■ What to produce
Below is some data. Retype exactly the lines starting at the one with "Definition hit_triple (result" and ending at the one with "pydantic reads text".
####################
Lemma dict_get_strip k d x :
  dict_get k d = Some x → is_unset x = false →
  dict_get k (strip_entries d) = Some (strip x).
Proof.
  intros G U. induction d as [|[k' y] d IH]; simpl in *; [done|].
  destruct (String.eqb k k') eqn:K.
  - injection G as ->. rewrite U. simpl. by rewrite K.
  - destruct (is_unset y); [by apply IH|]. simpl. rewrite K. by apply IH.
Qed.

(** A path that ends on a value continues from no absent marker. *)
Lemma at_path_from_unset p w :
  at_path p VUnset = Some w → is_unset w = true.
Proof. destruct p as [|[k|i] p]; simpl; [by intros [= <-] | done | done]. Qed.

(** Every value reachable in the input that is not the absent marker is
    reachable along the same path in the output, stripped. *)
Lemma at_path_strip p v w :
  at_path p v = Some w → is_unset w = false →
  at_path p (strip v) = Some (strip w).
Proof.
  revert v. induction p as [|[k|i] p IH]; intros v H U.
  - simpl in H. injection H as ->. done.
  - assert (∀ d, dict_get k d ≫= at_path p = Some w →
                 dict_get k (strip_entries d) ≫= at_path p = Some (strip w)) as D.
    { intros d Hd. destruct (dict_get k d) as [x|] eqn:G; [|done]. simpl in Hd.
      assert (is_unset x = false) as Ux.
      { destruct x; try done. apply at_path_from_unset in Hd. congruence. }
      rewrite (dict_get_strip _ _ _ G Ux). simpl. by apply IH. }
    destruct v; try done.
    + rewrite strip_dict. by apply D.
    + rewrite strip_model. by apply D.
  - destruct v; try done. rewrite strip_list. simpl in *.
    rewrite list_lookup_fmap. destruct (items !! i) as [x|]; [|done].
    simpl in *. by apply IH.
Qed.
(** ** FinancialQAAgent (src/agents/orchestrator.py) *)

(** [_execute_retrieval] *)
Definition execute_retrieval (w : World) (sub_query : string)
    (query_type : QueryType) (classification_info : ClassificationInfo)
  : M (list Hit) :=
  match query_type with
  | CROSS_COMPANY =>
      let companies :=
        default all_companies (ci_companies classification_info) in
      retrieve_for_query w sub_query "company_focused"
        {| kw_companies := Some companies; kw_years := None;
           kw_n_results := Some 6 |}
  | COMPARATIVE_YOY =>
      let years := default [] (ci_years classification_info) in
      match years with
      | _ :: _ =>
          retrieve_for_query w sub_query "temporal"
            {| kw_companies := None; kw_years := Some years;
               kw_n_results := Some 6 |}
      | [] =>
          retrieve_for_query w sub_query "hybrid"
            {| kw_companies := None; kw_years := None;
               kw_n_results := Some 6 |}
      end
  | _ =>
      retrieve_for_query w sub_query "hybrid"
        {| kw_companies := None; kw_years := None; kw_n_results := Some 6 |}
  end.

(** The answer built by the [except] clause of [answer_query]. *)
Definition error_response (query : string) (e : exn) : Response :=
  {| r_query := query;
     r_answer :=
       "An error occurred while processing your query: " +:+ exn_message e;
     r_reasoning := "System error during processing";
     r_sub_queries := [];
     r_sources := [];
     r_confidence := "low" |}.

(** The loop of [answer_query] that fills [retrieval_results]. *)
Definition retrieve_all (w : World) (sub_queries : list string)
    (query_type : QueryType) (classification_info : ClassificationInfo)
  : M (list (string * list Hit)) :=
  for_fold sub_queries (λ retrieval_results sub_query,
    results ← execute_retrieval w sub_query query_type classification_info;
    mret (dict_set sub_query results retrieval_results)) [].

(** The body of the [try] block of [answer_query]. *)
Definition answer_pipeline (w : World) (query : string) : M Response :=
  c ← classify_query w query;
  let query_type := c.1 in
  let classification_info := c.2 in
  sub_queries ← decompose_query w query query_type classification_info;
  retrieval_results ←
    retrieve_all w sub_queries query_type classification_info;
  synthesize_answer w query sub_queries retrieval_results (value query_type).

(** [answer_query] *)
Definition answer_query (w : World) (query : string) : M Response :=
  try_except (answer_pipeline w query)
             (λ e, mret (error_response query e)).


(** ** process_single_query (main.py) *)

Definition invalid_response (query message : string) : Response :=
  {| r_query := query;
     r_answer := "Invalid query: " +:+ message;
     r_reasoning := "Query validation failed";
     r_sub_queries := [];
     r_sources := [];
     r_confidence := "low" |}.

Definition process_single_query (w : World) (query : string) : M Response :=
  let processed_query := preprocess_query query in
  let '(is_valid, message) := validate_query processed_query in
  if negb is_valid then mret (invalid_response query message)
  else answer_query w processed_query.

(** ** Reference definitions, written from the specification

    They are compared with the definitions above; the code never calls
    them. *)

(** Apply [f] to every maximal run of non-space characters of [s] and keep
    the white space between the runs as it is; [cur] holds the characters of
    the current run, last one first. *)
Definition flush_word (f : string → string) (cur : string) : string :=
  match cur with
  | EmptyString => EmptyString
  | _ => f (String.rev cur)
  end.

Fixpoint map_words_go (f : string → string) (cur : string) (s : string)
  : string :=
  match s with
  | EmptyString => flush_word f cur
  | String c s' =>
      if Py.is_space c
      then flush_word f cur +:+ String c (map_words_go f EmptyString s')
      else map_words_go f (String c cur) s'
  end.

Definition map_words (f : string → string) : string → string :=
  map_words_go f EmptyString.

(** A word that equals a company name up to case becomes that name with a
    capital; any other word is kept. *)
Definition canonical_word (word : string) : string :=
  if bool_decide (Py.lower word = "google") then "Google"
  else if bool_decide (Py.lower word = "microsoft") then "Microsoft"
  else if bool_decide (Py.lower word = "nvidia") then "Nvidia"
  else word.

(** The query stripped of leading and trailing white space, with each word
    rewritten in place. *)
Definition preprocess_query_spec (query : string) : string :=
  map_words canonical_word (Py.strip query).

(** The candidate citations: for each sub-query in order, its first two
    results. *)
Definition candidates (retrieval_results : list (string * list Hit))
  : list (string * Hit) :=
  List.flat_map (λ '(sub_query, results),
    List.map (λ result, (sub_query, result)) (take 2 results))
    retrieval_results.

Definition triple (s : SourceCitation) : string * Z * string :=
  (src_company s, src_year s, src_section s).

Definition hit_triple (result : Hit) : string * Z * string :=
  (company result, year result, section result).

(** Keep the first citation of every [(company, year, section)]. *)
Fixpoint dedup_by_triple (seen : list (string * Z * string))
    (l : list SourceCitation) : list SourceCitation :=
  match l with
  | [] => []
  | s :: l' =>
      if bool_decide (triple s ∈ seen) then dedup_by_triple seen l'
      else s :: dedup_by_triple (triple s :: seen) l'
  end.

(** Descending by relevance score, stable. *)
Fixpoint insert_by_relevance (x : SourceCitation) (l : list SourceCitation)
  : list SourceCitation :=
  match l with
  | [] => [x]
  | y :: l' =>
      if Qle_bool (relevance_score y) (relevance_score x) then x :: l
      else y :: insert_by_relevance x l'
  end.

Definition sort_by_relevance (l : list SourceCitation) : list SourceCitation :=
  foldr insert_by_relevance [] l.
(** * The sample weather MCP service, embedded and verified

    A shallow embedding of [src/sample_mcp_service/server.py]: the pydantic
    request models with their field constraints, the three tool handlers
    ([health], [get_weather], [get_air_quality]) and the hand-written tool
    definition exporter ([generate_tool_definitions]).

    Python values are an inductive type; a [dict] is an association list in
    insertion order; Python [float]s are IEEE binary64 numbers (Rocq's
    primitive floats); [int]s are unbounded ([Z]).  Handler code runs in a
    small monad that threads the log and may raise, so that the
    [try]/[except] of the handlers is modelled as written.  The way
    pydantic reads text as an integer is a parameter of the validators.

    The response models [ForecastDay] and [WeatherResponse] are declared in
    the source but the handlers return plain dicts, which is what is
    embedded; the start-up code that writes [tool_definitions.json] and
    starts the server is left out. *)

From Stdlib Require Import ZArith List String Ascii Bool Lia.
From Stdlib Require Import Floats DecimalString.
Import ListNotations.

Set Warnings "-inexact-float,-register-all".

Open Scope string_scope.
Open Scope list_scope.
Open Scope Z_scope.

(** ** Python values *)

Inductive value : Type :=
| VNone
| VBool (b : bool)
| VInt (z : Z)
| VFloat (f : float)
| VStr (s : string)
| VList (l : list value)
| VDict (d : list (string * value)).

(** A [dict] with string keys, in insertion order. *)
Definition dict : Type := list (string * value).

Fixpoint dict_get (k : string) (d : dict) : option value :=
  match d with
  | [] => None
  | (k', v) :: d' => if String.eqb k k' then Some v else dict_get k d'
  end.

Definition dict_keys (d : dict) : list string := map fst d.

(** [d] without the entries whose key is in [ks]. *)
Definition dict_without (ks : list string) (d : dict) : dict :=
  filter (fun kv => negb (existsb (String.eqb (fst kv)) ks)) d.

(** ** Python primitives used by the handlers *)

(** [str(n)] and [f"{n}"] for an [int]. *)
Definition str_int (n : Z) : string := NilEmpty.string_of_int (Z.to_int n).

(** [range(n)]: empty when [n <= 0]. *)
Definition range (n : Z) : list Z := map Z.of_nat (seq 0 (Z.to_nat n)).

(** [x or y] where [x : Optional[str]]: [None] and the empty string are
    falsy. *)
Definition py_or (x : option string) (y : string) : string :=
  match x with
  | None => y
  | Some s => if String.eqb s "" then y else s
  end.

(** Exceptions carry their class name and [str(e)]. *)
Record PyExc : Type := mkExc { exc_type : string; exc_str : string }.

Inductive outcome (A : Type) : Type :=
| Return (a : A)
| Raise (e : PyExc).
Arguments Return {A} a.
Arguments Raise {A} e.

(** Records written by [logger]. *)
Inductive LogLevel : Type := INFO | ERROR.
Definition LogRecord : Type := (LogLevel * string)%type.

(** The handler monad: the log is threaded, a computation returns or
    raises. *)
Definition M (A : Type) : Type := list LogRecord -> outcome A * list LogRecord.

Definition ret {A} (a : A) : M A := fun log => (Return a, log).

Definition raise {A} (e : PyExc) : M A := fun log => (Raise e, log).

Definition bind {A B} (m : M A) (k : A -> M B) : M B :=
  fun log =>
    match m log with
    | (Return a, log') => k a log'
    | (Raise e, log') => (Raise e, log')
    end.

Notation "x <- m ;; k" := (bind m (fun x => k))
  (at level 61, m at next level, right associativity).
Notation "m ;;; k" := (bind m (fun _ => k))
  (at level 61, right associativity).

Definition fmap {A B} (f : A -> B) (m : M A) : M B := x <- m ;; ret (f x).

(** [try: body except Exception as e: handler(e)]. *)
Definition try_except {A} (body : M A) (handler : PyExc -> M A) : M A :=
  fun log =>
    match body log with
    | (Return a, log') => (Return a, log')
    | (Raise e, log') => handler e log'
    end.

Definition logger_info (msg : string) : M unit :=
  fun log => (Return tt, log ++ [(INFO, msg)]).

(** [logger.exception] logs at level ERROR. *)
Definition logger_exception (msg : string) : M unit :=
  fun log => (Return tt, log ++ [(ERROR, msg)]).

(** The binary64 number nearest to an integer (infinite when the integer
    is out of range). *)
Definition float_of_Z (n : Z) : float :=
  SF2Prim (binary_normalize prec emax n 0 false).

(** Conversion of an [int] operand in mixed [int]/[float] arithmetic:
    [OverflowError] when the integer is out of the range of [float]. *)
Definition float_of_int (n : Z) : M float :=
  let f := float_of_Z n in
  if is_infinity f
  then raise (mkExc "OverflowError" "int too large to convert to float")
  else ret f.

(** [n * x] and [n + x] for [n : int], [x : float]. *)
Definition int_mul_float (n : Z) (x : float) : M float :=
  f <- float_of_int n ;; ret (f * x)%float.

Definition int_add_float (n : Z) (x : float) : M float :=
  f <- float_of_int n ;; ret (f + x)%float.

(** ** Validation (pydantic models) *)

(** The [type] of a pydantic error. *)
Inductive error_type : Type :=
| missing
| string_type
| int_type
| int_parsing
| int_parsing_size
| int_from_float
| finite_number
| greater_than_equal (bound : Z)
| less_than_equal (bound : Z).

(** One line of a [ValidationError]: the field it names and the failed
    constraint. *)
Record ErrorDetails : Type := mkErr { loc : string; type : error_type }.

Inductive validated (A : Type) : Type :=
| Ok (a : A)
| ValidationError (errors : list ErrorDetails).
Arguments Ok {A} a.
Arguments ValidationError {A} errors.

(** The annotations that occur in the request models. *)
Inductive annotation : Type := Str | OptionalStr | Int.

Definition py_type (a : annotation) : Type :=
  match a with
  | Str => string
  | OptionalStr => option string
  | Int => Z
  end.

(** [Field(default, ge=.., le=..)]; [default = None] stands for the
    ellipsis of a required field. *)
Record FieldInfo : Type := mkField {
  name : string;
  ann : annotation;
  default : option (py_type ann);
  ge : option Z;
  le : option Z
}.

Definition is_required (f : FieldInfo) : bool :=
  match default f with
  | None => true
  | Some _ => false
  end.

Definition required_fields (fs : list FieldInfo) : list string :=
  map name (filter is_required fs).

(** *** The [int] validator

    The models set no [strict] flag, so pydantic validates in its default
    (lax) mode: an [int] field takes an integer as it is and converts a
    boolean, a number without fractional part and text that spells an
    integer.  How text is read is the library's business: the validators
    take that conversion as a parameter, [str_as_int], and the theorems hold
    for every such conversion.  [lax_str_as_int] below is the conversion
    used where a concrete one is needed. *)

Definition is_digit (c : ascii) : bool :=
  let n := Z.of_nat (nat_of_ascii c) in (48 <=? n) && (n <=? 57).

Definition digit_value (c : ascii) : Z := Z.of_nat (nat_of_ascii c) - 48.

(** Blanks: space, tab, line feed, vertical tab, form feed, carriage
    return. *)
Definition is_space (c : ascii) : bool :=
  let n := Z.of_nat (nat_of_ascii c) in (n =? 32) || ((9 <=? n) && (n <=? 13)).

Fixpoint lstrip (s : string) : string :=
  match s with
  | EmptyString => EmptyString
  | String c s' => if is_space c then lstrip s' else s
  end.

Fixpoint rstrip (s : string) : string :=
  match s with
  | EmptyString => EmptyString
  | String c s' =>
      match rstrip s' with
      | EmptyString => if is_space c then EmptyString else String c EmptyString
      | r => String c r
      end
  end.

Definition trim (s : string) : string := rstrip (lstrip s).

(** The digits that follow a first digit; an underscore may stand between
    two digits. *)
Fixpoint digits_value (acc : Z) (s : string) : option Z :=
  match s with
  | EmptyString => Some acc
  | String c s' =>
      if is_digit c then digits_value (10 * acc + digit_value c) s'
      else if Ascii.eqb c "_" then
        match s' with
        | String d s'' =>
            if is_digit d then digits_value (10 * acc + digit_value d) s''
            else None
        | EmptyString => None
        end
      else None
  end.

Definition unsigned_as_int (s : string) : option Z :=
  match s with
  | String c s' => if is_digit c then digits_value (digit_value c) s' else None
  | EmptyString => None
  end.

Definition signed_as_int (s : string) : option Z :=
  match s with
  | String "-" s' => option_map Z.opp (unsigned_as_int s')
  | String "+" s' => unsigned_as_int s'
  | _ => unsigned_as_int s
  end.

Fixpoint all_zeros (s : string) : bool :=
  match s with
  | EmptyString => true
  | String c s' => Ascii.eqb c "0" && all_zeros s'
  end.

(** The text before a point that only zeros follow. *)
Fixpoint strip_decimal_zeros (s : string) : option string :=
  match s with
  | EmptyString => None
  | String c s' =>
      if Ascii.eqb c "."
      then if all_zeros s' then Some EmptyString else None
      else option_map (String c) (strip_decimal_zeros s')
  end.
Module PaginatedResponse.
Record t (A : Type) := mk {
  data : list A;
  pagination : Pagination.t
}.
Arguments mk {A} _ _.
Arguments data {A} _.
Arguments pagination {A} _.
End PaginatedResponse.

Inductive SortDirection := asc | desc.

Module SortConfig.
Record t := mk { field : string; direction : SortDirection }.
End SortConfig.

Inductive FilterOperator := op_eq | op_contains | op_gt | op_lt | op_gte | op_lte | op_in.

Inductive FilterValue :=
| FString (s : string)
| FNumber (n : Z)
| FStrings (l : list string)
| FNumbers (l : list Z).

Module FilterConfig.
Record t := mk { field : string; operator : FilterOperator; value : FilterValue }.
End FilterConfig.

Module TableState.
Record t := mk {
  page : Z;
  pageSize : Z;
  sort : option SortConfig.t;
  filters : list FilterConfig.t;
  search : string
}.
End TableState.

(** [Partial<TableState>]: the own properties of the payload object.  [sort]
    is nullable in [TableState], so a payload may carry [sort: null]. *)
Module PartialTableState.
Record t := mk {
  page : option Z;
  pageSize : option Z;
  sort : option (option SortConfig.t);
  filters : option (list FilterConfig.t);
  search : option string
}.

Definition empty : t := mk None None None None None.

(** [{ ...ts, ...p }] *)
Definition spread (ts : TableState.t) (p : t) : TableState.t :=
  {| TableState.page := PartialUser.over (page p) (TableState.page ts);
     TableState.pageSize := PartialUser.over (pageSize p) (TableState.pageSize ts);
     TableState.sort := PartialUser.over (sort p) (TableState.sort ts);
     TableState.filters := PartialUser.over (filters p) (TableState.filters ts);
     TableState.search := PartialUser.over (search p) (TableState.search ts) |}.
End PartialTableState.

(* ====================================================================== *)
(** * features/users/usersSlice.ts *)
(* ====================================================================== *)

Module UsersSlice.

Record UsersState := mkUsersState {
  users : list User.t;
  selectedUser : option User.t;
  tableState : TableState.t;
  pagination : Pagination.t;
  isLoading : bool;
  isCreating : bool;
  isUpdating : bool;
  isDeleting : bool;
  error : option string
}.

Definition set_users v (s : UsersState) :=
  mkUsersState v (selectedUser s) (tableState s) (pagination s)
               (isLoading s) (isCreating s) (isUpdating s) (isDeleting s) (error s).
Definition set_selectedUser v (s : UsersState) :=
  mkUsersState (users s) v (tableState s) (pagination s)
               (isLoading s) (isCreating s) (isUpdating s) (isDeleting s) (error s).
Definition set_tableState v (s : UsersState) :=
  mkUsersState (users s) (selectedUser s) v (pagination s)
               (isLoading s) (isCreating s) (isUpdating s) (isDeleting s) (error s).
Definition set_pagination v (s : UsersState) :=
  mkUsersState (users s) (selectedUser s) (tableState s) v
               (isLoading s) (isCreating s) (isUpdating s) (isDeleting s) (error s).
Definition set_isLoading v (s : UsersState) :=
  mkUsersState (users s) (selectedUser s) (tableState s) (pagination s)
               v (isCreating s) (isUpdating s) (isDeleting s) (error s).
Definition set_isCreating v (s : UsersState) :=
  mkUsersState (users s) (selectedUser s) (tableState s) (pagination s)
               (isLoading s) v (isUpdating s) (isDeleting s) (error s).
Definition set_isUpdating v (s : UsersState) :=
  mkUsersState (users s) (selectedUser s) (tableState s) (pagination s)
               (isLoading s) (isCreating s) v (isDeleting s) (error s).
Definition set_isDeleting v (s : UsersState) :=
  mkUsersState (users s) (selectedUser s) (tableState s) (pagination s)
               (isLoading s) (isCreating s) (isUpdating s) v (error s).
Definition set_error v (s : UsersState) :=
  mkUsersState (users s) (selectedUser s) (tableState s) (pagination s)
               (isLoading s) (isCreating s) (isUpdating s) (isDeleting s) v.

Definition initialState : UsersState :=
  {| users := [];
     selectedUser := None;
     tableState := {| TableState.page := 1;
                      TableState.pageSize := 25;
                      TableState.sort := None;
                      TableState.filters := [];
                      TableState.search := "" |};
     pagination := {| Pagination.page := 1;
                      Pagination.pageSize := 25;
                      Pagination.total := 0;
                      Pagination.totalPages := 0 |};
     isLoading := false;
     isCreating := false;
     isUpdating := false;
     isDeleting := false;
     error := None |}.

(** The actions handled by the slice.  A rejected [fetchUsers] or
    [fetchUserById] carries [action.error.message]; the rejected mutations
    carry the string passed to [rejectWithValue]. *)
Inductive Action :=
| setTableState (payload : PartialTableState.t)
| setSelectedUser (payload : option User.t)
| clearError
| optimisticUpdateUserStatus (id : string) (isActive : bool)
| fetchUsers_pending
| fetchUsers_fulfilled (payload : PaginatedResponse.t User.t)
| fetchUsers_rejected (message : option string)
| fetchUserById_pending
| fetchUserById_fulfilled (payload : User.t)
| fetchUserById_rejected (message : option string)
| createUser_pending
| createUser_fulfilled (payload : User.t)
| createUser_rejected (payload : string)
| updateUser_pending
| updateUser_fulfilled (payload : User.t)
| updateUser_rejected (payload : string)
| deleteUser_pending
| deleteUser_fulfilled (payload : string)
| deleteUser_rejected (payload : string).

Definition has_id (i : string) (u : User.t) : bool :=
  String.eqb (User.id u) i.

(** [state.selectedUser?.id === i] *)
Definition selected_has_id (s : UsersState) (i : string) : bool :=
  match selectedUser s with
  | Some u => has_id i u
  | None => false
  end.

Definition set_user_isActive (v : bool) (u : User.t) : User.t :=
  User.mk (User.id u) (User.email u) (User.firstName u) (User.lastName u)
          (User.role u) (User.avatar u) (User.department u)
          (User.createdAt u) (User.updatedAt u) v.

Definition reducer (state : UsersState) (action : Action) : UsersState :=
  match action with
  | setTableState payload =>
      set_tableState (PartialTableState.spread (tableState state) payload) state
  | setSelectedUser payload =>
      set_selectedUser payload state
  | clearError =>
      set_error None state
  | optimisticUpdateUserStatus i v =>
      match JS.findIndex (has_id i) (users state) with
      | Some index => set_users (alter (set_user_isActive v) index (users state)) state
      | None => state
      end
  | fetchUsers_pending =>
      let state := set_isLoading true state in
      let state := set_error None state in
      state
  | fetchUsers_fulfilled payload =>
      let state := set_isLoading false state in
      let state := set_users (PaginatedResponse.data payload) state in
      let state := set_pagination (PaginatedResponse.pagination payload) state in
      state
  | fetchUsers_rejected message =>
      let state := set_isLoading false state in
      let state := set_error (Some (JS.or_default message "Failed to fetch users")) state in
      state
  | fetchUserById_pending =>
      set_isLoading true state
  | fetchUserById_fulfilled payload =>
      let state := set_isLoading false state in
      let state := set_selectedUser (Some payload) state in
      state
  | fetchUserById_rejected message =>
      let state := set_isLoading false state in
      let state := set_error (Some (JS.or_default message "Failed to fetch user")) state in
      state
  | createUser_pending =>
      let state := set_isCreating true state in
      let state := set_error None state in
      state
  | createUser_fulfilled payload =>
      let state := set_isCreating false state in
      let state := set_users (payload :: users state) state in
      let state := set_pagination
                     (Pagination.set_total (Pagination.total (pagination state) + 1)
                                           (pagination state)) state in
      state
  | createUser_rejected payload =>
      let state := set_isCreating false state in
      let state := set_error (Some payload) state in
      state
  | updateUser_pending =>
      let state := set_isUpdating true state in
      let state := set_error None state in
      state
  | updateUser_fulfilled payload =>
      let state := set_isUpdating false state in
      let state :=
        match JS.findIndex (has_id (User.id payload)) (users state) with
        | Some index => set_users (<[index := payload]> (users state)) state
        | None => state
        end in
      let state :=
        if selected_has_id state (User.id payload)
        then set_selectedUser (Some payload) state
        else state in
      state
  | updateUser_rejected payload =>
      let state := set_isUpdating false state in
      let state := set_error (Some payload) state in
      state
  | deleteUser_pending =>
      let state := set_isDeleting true state in
      let state := set_error None state in
      state
  | deleteUser_fulfilled payload =>
      let state := set_isDeleting false state in
      let state := set_users
                     (List.filter (fun u => negb (has_id payload u)) (users state)) state in
      let state := set_pagination
                     (Pagination.set_total (Pagination.total (pagination state) - 1)
                                           (pagination state)) state in
      let state :=
        if selected_has_id state payload
        then set_selectedUser None state
        else state in
      state
  | deleteUser_rejected payload =>
      let state := set_isDeleting false state in
      let state := set_error (Some payload) state in
      state
  end.

(** Running the reducer over a sequence of dispatched actions. *)
Definition dispatch_all (state : UsersState) (actions : list Action) : UsersState :=
  fold_left reducer actions state.

End UsersSlice.

(* ====================================================================== *)
(** * services/mockApi.ts *)
(* ====================================================================== *)

(** How an [async] function of the mock backend ends: it resolves with a
    value or throws an [Error] with a message. *)
Inductive Outcome (A : Type) : Type :=
| Resolved (value : A)
| Rejected (message : string).

Arguments Resolved {A} _.
Arguments Rejected {A} _.

Module MockApi.

(** The predicate of the [filter] call in [getUsers]. *)
Definition matches (searchLower : string) (u : User.t) : bool :=
  JS.includes (JS.toLowerCase (User.firstName u)) searchLower
  || JS.includes (JS.toLowerCase (User.lastName u)) searchLower
  || JS.includes (JS.toLowerCase (User.email u)) searchLower.

(** [let filtered = mockUsers; if (search) { ... }] *)
Definition filtered (mockUsers : list User.t) (search : string) : list User.t :=
  if JS.truthy search then
    let searchLower := JS.toLowerCase search in
    List.filter (matches searchLower) mockUsers
  else mockUsers.

(** [mockApi.getUsers]; the module-level array [mockUsers] is passed in, the
    simulated network delay plays no part in the result. *)
Definition getUsers (mockUsers : list User.t) (page pageSize : Z) (search : string)
  : PaginatedResponse.t User.t :=
  let filtered := filtered mockUsers search in
  let start := (page - 1) * pageSize in
  let end_ := start + pageSize in
  let data := JS.slice filtered start end_ in
  {| PaginatedResponse.data := data;
     PaginatedResponse.pagination :=
       {| Pagination.page := page;
          Pagination.pageSize := pageSize;
          Pagination.total := Z.of_nat (length filtered);
          Pagination.totalPages := JS.Math_ceil_div (Z.of_nat (length filtered)) pageSize |} |}.

(** [mockApi.deleteUser] *)
Definition deleteUser (mockUsers : list User.t) (id : string) : list User.t :=
  List.filter (fun u => negb (String.eqb (User.id u) id)) mockUsers.

(** [`${n}`] for an integer [n]. *)
Definition decimal (n : Z) : string :=
  NilZero.string_of_int (Z.to_int n).

(** The demo accounts; [loadedAt] is the time stamp taken when the module
    is loaded. *)
Record DemoUser := mkDemoUser {
  password : string;
  user : User.t
}.

Definition adminUser (loadedAt : string) : User.t :=
  User.mk "admin-1" "admin@enterprise.com" "Admin" "User" RoleAdmin
          None (Some "IT") loadedAt loadedAt true.

Definition managerUser (loadedAt : string) : User.t :=
  User.mk "manager-1" "manager@enterprise.com" "Manager" "User" RoleManager
          None (Some "Sales") loadedAt loadedAt true.

Definition regularUser (loadedAt : string) : User.t :=
  User.mk "user-1" "user@enterprise.com" "Regular" "User" RoleUser
          None (Some "Marketing") loadedAt loadedAt true.

Definition demoUsers (loadedAt : string) : gmap string DemoUser :=
  <[ "admin@enterprise.com" := mkDemoUser "admin123" (adminUser loadedAt) ]>
  (<[ "manager@enterprise.com" := mkDemoUser "manager123" (managerUser loadedAt) ]>
   (<[ "user@enterprise.com" := mkDemoUser "user123" (regularUser loadedAt) ]> ∅)).

(** [mockApi.login]; [now] and [now'] are the two reads of [Date.now()]. *)
Definition login (loadedAt : string) (now now' : Z) (email pass : string)
  : Outcome AuthResponse.t :=
  match demoUsers loadedAt !! email with
  | Some demoUser =>
      if negb (String.eqb (password demoUser) pass)
      then Rejected "Invalid email or password"
      else Resolved {| AuthResponse.user := user demoUser;
                       AuthResponse.token := "mock-jwt-token-" ++ decimal now;
                       AuthResponse.refreshToken := "mock-refresh-token-" ++ decimal now';
                       AuthResponse.expiresIn := 3600 |}
  | None => Rejected "Invalid email or password"
  end.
####################
■ Response
Definition hit_triple (result : Hit) : string * Z * string :=
  (company result, year result, section result).

(** Keep the first citation of every [(company, year, section)]. *)
Fixpoint dedup_by_triple (seen : list (string * Z * string))
    (l : list SourceCitation) : list SourceCitation :=
  match l with
  | [] => []
  | s :: l' =>
      if bool_decide (triple s ∈ seen) then dedup_by_triple seen l'
      else s :: dedup_by_triple (triple s :: seen) l'
  end.

(** Descending by relevance score, stable. *)
Fixpoint insert_by_relevance (x : SourceCitation) (l : list SourceCitation)
  : list SourceCitation :=
  match l with
  | [] => [x]
  | y :: l' =>
      if Qle_bool (relevance_score y) (relevance_score x) then x :: l
      else y :: insert_by_relevance x l'
  end.

Definition sort_by_relevance (l : list SourceCitation) : list SourceCitation :=
  foldr insert_by_relevance [] l.
(** * The sample weather MCP service, embedded and verified

    A shallow embedding of [src/sample_mcp_service/server.py]: the pydantic
    request models with their field constraints, the three tool handlers
    ([health], [get_weather], [get_air_quality]) and the hand-written tool
    definition exporter ([generate_tool_definitions]).

    Python values are an inductive type; a [dict] is an association list in
    insertion order; Python [float]s are IEEE binary64 numbers (Rocq's
    primitive floats); [int]s are unbounded ([Z]).  Handler code runs in a
    small monad that threads the log and may raise, so that the
    [try]/[except] of the handlers is modelled as written.  The way
    pydantic reads text as an integer is a parameter of the validators.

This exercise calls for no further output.